┏━━
(** * Order lifecycle of the trading assistant (src/main.py)

    A shallow embedding of [main.py] and the properties of its screener,
    order pricer, reconciliation loop, settlement responder and
    rate-limit guard.

    Modelling conventions.
    - Floats are modelled twice.  Over exact rationals ([Q]), where a decimal
      literal denotes itself, [round(x, n)] is round-half-to-even at the n-th
      decimal and [==], [<], [>] are the decidable comparisons of [Q]: this
      reading carries the properties that do not turn on the last bit of a
      float (what raises, which calls are made and in which order, error
      bounds of the rounding).  Over IEEE 754 binary64 (module [B64]), where
      arithmetic, comparison and [round] are what CPython computes: this
      reading carries the properties that say which decision is taken and
      which price is submitted.  The two differ at decimal ties and where a
      quotient is not exact.  In both, a division whose divisor is zero
      raises [ZeroDivisionError].
    - The brokerage client ([tinvest]) is an external collaborator: a record
      of transition functions over an abstract gateway state.  Every outbound
      call is recorded, in program order, in the trace of events that a
      computation returns.
    - Python exceptions are the [Raise] results of a state-and-error monad.
    - Console output ([print], [print_log]) has no model of its own; the
      arguments of a format call are still evaluated, since evaluating them
      can raise. *)

From Stdlib Require Import ZArith QArith Qround Qabs Bool List String Ascii.
From Stdlib Require Import Lia Lqa DecimalPos DecimalString.
From Stdlib Require PrimFloat SpecFloat FloatOps.
Import ListNotations.

Open Scope Z_scope.
Open Scope Q_scope.
Open Scope list_scope.

(** ** Floats *)

Definition float := Q.

Definition feq (x y : float) : bool := Qeq_bool x y.
Definition fle (x y : float) : bool := Qle_bool x y.
Definition flt (x y : float) : bool := negb (Qle_bool y x).
Definition fgt (x y : float) : bool := flt y x.

(** Nearest integer, ties to the even neighbour. *)
Definition round_half_even (x : Q) : Z :=
  let f := Qfloor x in
  match Qcompare (x - inject_Z f) (1 # 2) with
  | Lt => f
  | Gt => (f + 1)%Z
  | Eq => if Z.even f then f else (f + 1)%Z
  end.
┗━━
Task to carry out: Copy all lines of the records that have the string "Import" in them.

Finished task:
From Stdlib Require Import ZArith QArith Qround Qabs Bool List String Ascii.
From Stdlib Require Import Lia Lqa DecimalPos DecimalString.
Import ListNotations.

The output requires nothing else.